I first contacted Aliza Vitis-Shomron in 2016, when I was writing A Train Near Magdeburg, and she graciously gave me permission to use excerpts from Youth in Flames throughout the book. Her writing became one of the narrative spines of the entire project — a voice from inside the catastrophe that is young and precise and unflinching all at once, the diary of a girl who was told to survive so that she could testify, and who has spent every year since making good on that promise.

In April 2023, just days after CNN had featured her as part of their Holocaust Remembrance Day coverage, our film crew traveled to Kibbutz Givat Oz in northern Israel to interview her, on a quiet Saturday Shabbat morning. Her son Hanan meets us at the gate; he hops out of his car all smiles, beaming, greeting us so warmly, profuse in his thanks, and leads us up to his mother’s house, a corner of the kibbutz she had transformed over the years into a kind of garden, with plants and trees nurtured all around the house into something that just symbolized Israel, the biblical land, flowering in the desert.

She had just celebrated her 95th birthday, and he came out to meet us composed and ready, wearing a sweater, her white hair flowing, and as our crew set up the camera and lights she clipped a pin to her blouse, her 95-year-old fingers working carefully at the tiny clasp. When Lee Shackleford, our scriptwriter, asked what it signified, her translator smiled broadly: “Her special award for Valor Against Fascism — given to her by Israeli President Shimon Peres.” She is a national hero.

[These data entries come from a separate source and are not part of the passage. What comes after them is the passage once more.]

(** ** The audio endpoint *)

(** What the state of the API has for remote recordings. *)
Record audio_config := MkAudioConfig {
  remote_recording_reader : option MinioRecordingReader;
  remote_audio_access_token : option string;
  remote_audio_session_auth : option RemoteAudioSessionAuth }.

(** What a request for audio meets: the answer of the repository, the files
    that exist, the clock, the object store, the free read slots and whether
    the read takes longer than its time. *)
Record audio_env (F : Type) := MkAudioEnv {
  on_lookup : F; path_exists : option string -> bool; audio_clock : float;
  store_answers : object_store; slots_free : Z; times_out : bool }.
Arguments MkAudioEnv {F}. Arguments on_lookup {F}. Arguments path_exists {F}. Arguments audio_clock {F}.
Arguments store_answers {F}. Arguments slots_free {F}. Arguments times_out {F}.

(** A file of the disk, or bytes that must not be stored. *)
Inductive audio_response :=
  | LocalAudio (path : option string)
  | RemoteAudio (payload : bytes).

(** The HTTP error of a failed read; other errors pass. *)
Definition read_response (r : result bytes) : result bytes :=
  match r with
  | Raise RemoteRecordingIdentityError _ => http_error 404 "remote recording identity is not available"
  | Raise RemoteRecordingTooLargeError _ => http_error 413 "remote recording exceeds the configured byte limit"
  | Raise RemoteRecordingBusyError _ => http_error 503 "remote recording reader is busy"
  | Raise (RemoteRecordingTimeoutError | TimeoutError) _ => http_error 504 "remote recording read timed out"
  | Raise RemoteRecordingInvalidContentError _ => http_error 502 "remote recording is not a valid WAV object"
  | Raise RemoteRecordingUnavailableError _ => http_error 502 "remote recording read failed"
  | res => res
  end.
(** C15. A harness run that returns has made exactly one recording per stage of
    the pipeline, in its order, at the stage's place in the sink, with the
    stage's format and the nominal duration (the packet time of the transport
    when that is a positive number, and zero when there is none); its stage
    metrics are the cadence points of the stages in order; a tap span per stage
    hangs under the span of the run.  When no stage is listed twice (the second
    recording of a stage replaces the first), every recording made is still
    what the sink holds at the end: a wave file that reads as silence, with the
    channels, rate and sample width of the stage's format and as many frames as
    fit the duration. *)
Theorem run_records_every_stage {S} `{RecordingSinkLaws S} e run_id config config_hash (s s' : S) h :
  run_once e run_id config config_hash s = (Ok h, s') ->
  exists plan duration_ms cadences,
    build_stage_plan config = Ok plan /\ nominal_duration config duration_ms
    /\ hr_run_id h = run_id
    /\ hr_recordings h = map (fun p => MkRecording (plan_stage p) (uri_of run_id (plan_stage p)) (plan_format p) duration_ms) plan
    /\ (NoDup (map plan_stage plan) -> Forall (fun p => exists content,
          recorded_at s' run_id (plan_stage p) = Some content /\ silent_file (plan_format p) duration_ms content) plan)
    /\ mapM_res (fun np => _nominal_cadence_metrics config (plan_stage np.2) (cadence_at e np.1)) (imap pair plan)
       = Ok cadences
    /\ staged (hr_metrics h) = concat cadences
    /\ map (fun sp => (span_name sp, span_parent_id sp)) (hr_spans h)
       = map (fun p => ("stage.tap." +:+ plan_stage p, Some (span_id e 0))) plan ++ [("voxbench.run", None)].
Proof.
  unfold run_once. intros Hr.
  apply st_bind_ok in Hr as (first & ? & [Hf ->]%lift_ok & Hr).
  apply st_bind_ok in Hr as (d & ? & [Hd ->]%lift_ok & Hr).
  apply st_bind_ok in Hr as (plan & ? & [Hp ->]%lift_ok & Hr).
  apply st_bind_ok in Hr as ([recs ms] & s1 & Hr & Hl).
  apply st_bind_ok in Hl as (last & ? & [Hl ->]%lift_ok & [= <- <-]).
  apply run_stages_ok in Hr as (-> & Hs & cadences & Hc & Hms).
  exists plan, d, cadences. cbn [hr_run_id hr_recordings hr_metrics hr_spans fst snd]. split_and!; try done.
  - by apply nominal_duration_ok.
  - intros Hn. eapply Forall_impl; [by apply Hs|]. intros p (content & Hc' & Hl'). by exists content.
  - rewrite !staged_app, Hms, (host_metrics_unstaged _ _ _ _ Hf), (host_metrics_unstaged _ _ _ _ Hl). by rewrite app_nil_r.
  - unfold finished_spans. rewrite map_app. f_equal. etrans; [apply fmap_imap|].
    etrans; [|apply (imap_const (fun p => ("stage.tap." +:+ plan_stage p, Some (span_id e 0))))]. by apply imap_ext.
Qed.
Lemma working_advanced k run0 s0 run s : run_at s0 k = Some run0 -> working k run0 s0 run s -> advanced s0 s.
Proof.
  intros Hr [Hok Hi Hk Hv Ha (v & Hs & Hsv) Ho]. split; [done|]. intros k'.
  destruct (run_at s0 k') as [run'|] eqn:E.
  - destruct (decide (k' = k)) as [->|Hne]; [|exists run'; rewrite Ho, E; auto using evolves_refl].
    exists v. split; [done|]. rewrite Hr in E. injection E as <-. destruct Hsv as [->|(w & [] & Hsame)]; [apply evolves_refl|].
    constructor.
    + eapply progress_trans; [done|]. by apply same_run_progress.
    + intros Hx. eapply same_run_sound; eauto.
    + rewrite (same_run_ids _ _ Hsame). auto.
  - intros run' E'. rewrite Ho, E in E'; [done|]. intros ->. by rewrite Hr in E.
Qed.

Inductive api_call :=
  | CreateObserved (r : RunCreateRequest)
  | Observations (raw : ObservationBatchRequest)
  | SipEvent (raw : SipEventRequest)
  | RtpStat (raw : RtpStatRequest)
  | Complete (id : string)
  | FailRun (id failure_alias : string).

(** A request is validated before its handler runs. *)
Definition run_call e (c : api_call) : st (RunApiState R) unit :=
  match c with
  | CreateObserved r => _ ← create_observed_run resolve_request e r; mret tt
  | Observations raw =>
      b ← lift (validate_batch raw); _ ← ingest_observation_batch artifact_root e b; mret tt
  | SipEvent raw =>
      v ← lift (validate_sip (sr_event raw));
      _ ← ingest_sip_event e (MkSipRequest (sr_run_id raw) v); mret tt
  | RtpStat raw =>
      v ← lift (validate_rtp (rr_stat raw));
      _ ← ingest_rtp_stat e (MkRtpRequest (rr_run_id raw) v); mret tt
  | Complete id => _ ← complete_observed_run open_wav log10 e id; mret tt
  | FailRun id alias =>
      alias ← lift (reference_field 1 128 "failure_alias" alias);
      _ ← fail_observed_run e id alias; mret tt
  end.

(** A new run has the identifier of no other one, and validated metadata. *)
Definition call_ok e (c : api_call) s : Prop :=
  match c with
  | CreateObserved r =>
      (exists given, validate_environment given = Ok (rc_environment r))
      /\ (exists items, mapM_res validate_item items = Ok (rc_checklist r))
      /\ forall k, key_of (uuid_str (call_uuid e)) = Some k -> run_at s k = None
  | _ => True
  end.

Inductive api_step s : RunApiState R -> Prop :=
  | step_call e c : call_ok e c s -> api_step s (snd (run_call e c s)).

(** ** The handlers advance the runs *)

Lemma validate_batch_ok raw b : validate_batch raw = Ok b -> NoDup (map to_event_id (ob_timeline_events b)).
Proof.
  unfold validate_batch, require_observation. intros Hb. simpl_res.
  match goal with E : bool_decide (NoDup _) = true |- _ => by apply bool_decide_eq_true in E end.
Qed.

Lemma new_events_ids run b :
  map ev_event_id (new_events run b)
  = filterb (fun id => negb (bool_decide (id ∈ event_ids run))) (map to_event_id (ob_timeline_events b)).
Proof.
  unfold new_events, event_ids. generalize (map ev_event_id (timeline_events run)). intros ids.
  unfold filterb. induction (ob_timeline_events b) as [|x l IH]; cbn; [done|].
  case_bool_decide; cbn; by rewrite IH.
Qed.

Lemma new_events_distinct run b : NoDup (map to_event_id (ob_timeline_events b)) -> NoDup (event_ids run) ->
  NoDup (event_ids run ++ map ev_event_id (new_events run b)).
Proof.
  intros Hb Hr. rewrite new_events_ids. apply NoDup_app. split; [done|]. unfold filterb. split.
  - intros x Hx Hf. apply list_elem_of_In, filter_In in Hf as [_ Hf]. by rewrite bool_decide_true in Hf.
  - induction Hb as [|x l Hx Hl IH]; cbn; [constructor|]. case_bool_decide; cbn; [done|]. constructor; [|done].
    intros Hf. apply Hx. apply list_elem_of_In, filter_In in Hf as [Hf _]. by apply list_elem_of_In.
Qed.

(** A call on the run [id] changed nothing, or that run alone, which was one of
    [P] before. *)
Definition touches (P : StoredRun -> Prop) id s s' : Prop :=
  s' = s \/ exists k run0 run, key_of id = Some k /\ run_at s k = Some run0 /\ P run0 /\ working k run0 s run s'.

Definition is_running run : Prop := status run = "running".
Definition any_run run : Prop := True.

Lemma touches_advanced P id s s' : store_ok (repository s) -> touches P id s s' -> advanced s s'.
Proof.
  intros Hok [->|(k & run0 & run & _ & Hr & _ & Hw)]; [by apply advanced_refl|]. by eapply working_advanced.
Qed.

Lemma touches_others P id s s' k : touches P id s s' -> key_of id <> Some k -> run_at s' k = run_at s k.
Proof.
  intros [->|(k' & run0 & run & Hk & _ & _ & Hw)] Hne; [done|]. apply Hw. congruence.
Qed.

(** What touches running runs alone keeps the ended ones. *)
Lemma touches_ended id s s' k run : touches is_running id s s' -> run_at s k = Some run -> terminal run ->
  run_at s' k = Some run.
Proof.
  intros [->|(k' & run0 & run' & _ & Hr & Hrun & Hw)] Hk Ht; [done|].
  destruct (decide (k = k')) as [->|Hne]; [|by rewrite (working_others _ _ _ _ _ Hw)].
  rewrite Hk in Hr. injection Hr as <-. by apply running_not_terminal in Hrun.
Qed.

Lemma find_run_touches {A} P e id (m : StoredRun -> st (RunApiState R) A) s : store_ok (repository s) ->
  (forall k run r s', key_of id = Some k -> run_at s k = Some run -> working k run s run s ->
    m run s = (r, s') -> touches P id s s') ->
  touches P id s (snd ((run ← find_run e id; m run) s)).
Proof.
  intros Hok Hm. unfold mbind, st_bind. destruct (find_run e id s) as [r s'] eqn:E.
  apply find_run_spec in E as [-> Hr]; [|done]. destruct r as [run|]; [|by left].
  destruct (Hr run eq_refl) as (k & Hk & Hrun & Hw). destruct (m run s) as [r s'] eqn:E. cbn. by eapply Hm.
Qed.

(** The end of a handler: one change of the held run, then the save. *)
Lemma update_save_touches {A} (P : StoredRun -> Prop) id k run0 s0 f run s e (x : StoredRun -> A) r s' :
  key_of id = Some k -> run_at s0 k = Some run0 -> P run0 -> working k run0 s0 run s -> allowed run (f run) ->
  (run ← update f run; _ ← save_run e run; mret (x run)) s = (r, s') -> touches P id s0 s'.
Proof.
  intros Hk Hr0 HP Hw Hf Hm. apply st_bind_cases in Hm as [(run1 & s1 & Hu & Hm)|(c1 & a1 & s1 & Hu & [= -> ->])];
    eapply working_update in Hu as (Hx & Hw1 & _); try done.
  injection Hx as ->.
  apply st_bind_cases in Hm as [(? & s2 & Hsv & Hm)|(c1 & a1 & s2 & Hsv & [= -> ->])];
    eapply working_save in Hsv as (Hw2 & _); try done.
  - unfold mret, st_ret in Hm. injection Hm as <- <-. right; eauto 11.
  - right; eauto 11.
Qed.

Lemma batch_touches e b s : store_ok (repository s) -> NoDup (map to_event_id (ob_timeline_events b)) ->
  touches is_running (ob_run_id b) s (snd (ingest_observation_batch artifact_root e b s)).
Proof.
  intros Hok Hn. apply find_run_touches; [done|]. intros k run r s' Hk Hrun Hw Hm.
  destruct (String.eqb_spec (status run) "running") as [Hr|]; cbn [negb] in Hm.
  2: unfold lift in Hm; injection Hm as <- <-; by left.
  unfold mbind at 1, st_bind at 1, lift at 1 in Hm.
  destruct (_configured_stage_names run) as [configured|]; [|injection Hm as <- <-; by left].
  destruct (unknown_stages configured b); [|unfold lift in Hm; injection Hm as <- <-; by left].
  unfold mbind at 1, st_bind at 1, lift at 1 in Hm. destruct (mapM_res _ _) as [decoded|]; [|injection Hm as <- <-; by left].
  unfold mbind at 1, st_bind at 1, get_state at 1 in Hm. unfold mbind at 1, st_bind at 1, lift at 1 in Hm.
  destruct (check_formats _ _ _); [|injection Hm as <- <-; by left].
  apply st_bind_cases in Hm as [(run1 & s1 & H1 & Hm)|(c1 & a1 & s1 & H1 & [= -> ->])];
    eapply write_chunks_working in H1 as (run' & Hw' & Hr' & Hx); try done.
  - rewrite (Hx run1 eq_refl) in *. revert Hm. eapply update_save_touches; [done..|].
    apply allowed_observations; [by left|]. intros. by apply new_events_distinct.
  - right; eauto 11.
Qed.

(** Ending a running run. *)
Lemma end_touches {A} (P : StoredRun -> Prop) id k run0 s0 f run s e (x : StoredRun -> A) r s' :
  key_of id = Some k -> run_at s0 k = Some run0 -> P run0 -> working k run0 s0 run s -> allowed run (f run) ->
  (run ← update f run; _ ← set_buffers (drop_buffers id); _ ← save_run e run; mret (x run)) s = (r, s') ->
  touches P id s0 s'.
Proof.
  intros Hk Hr0 HP Hw Hf Hm. apply st_bind_cases in Hm as [(run1 & s1 & Hu & Hm)|(c1 & a1 & s1 & Hu & [= -> ->])];
    eapply working_update in Hu as (Hx & Hw1 & _); try done.
  injection Hx as ->.
  unfold mbind at 1, st_bind at 1, set_buffers, modify in Hm.
  apply (working_repository _ _ _ _ s1 (MkApi (repository s1) (drop_buffers id (audio_buffers s1)) (files s1)) eq_refl) in Hw1.
  apply st_bind_cases in Hm as [(? & s2 & Hsv & Hm)|(c1 & a1 & s2 & Hsv & [= -> ->])];
    eapply working_save in Hsv as (Hw2 & _); try done.
  - unfold mret, st_ret in Hm. injection Hm as <- <-. right; eauto 11.
  - right; eauto 11.
Qed.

We were humbled to be in her presence, surrounded by the photos of her family that testified, “We triumphed, and flourished, despite Hitler and his minions.” She told us the story — the ghetto, her mother and sister, being sent out by the fighters with the instruction to live, Bergen-Belsen, the train, liberation — and at the memory of soldiers wanting the barely-alive seventeen-year-old to dance for them, she laughed with a warmth and humor that surprised everyone in the room. But she expressed to us, that it did not feel right to her—that underneath it was the grief that never entirely leaves: the depression, the guilt, the question that haunted her for years. Why did I live?


THE LAST SURVIVOR

Aliza Vitis-Shomron is now 97 years old and is widely recognized as the last living survivor of the Warsaw Ghetto Uprising — the last person alive who was inside the ghetto when the fighters rose, who carried messages for the resistance through those streets, who watched everything she had known burned to rubble and declared by the SS to be finished. She has spent the more than eight decades since fulfilling, with extraordinary commitment, the charge the resistance placed on her when she was fourteen: to live, and to tell the truth of what happened there.

She said it best herself, to CNN in 2023:

“It is important for me to tell the story, not so much my story, but how we fought bravely. If we don’t tell the world how we Jews fought, the world will only look at us as victims who went like lambs to the slaughter. But we did fight, and we did it in so many different ways. We need to tell people the truth.”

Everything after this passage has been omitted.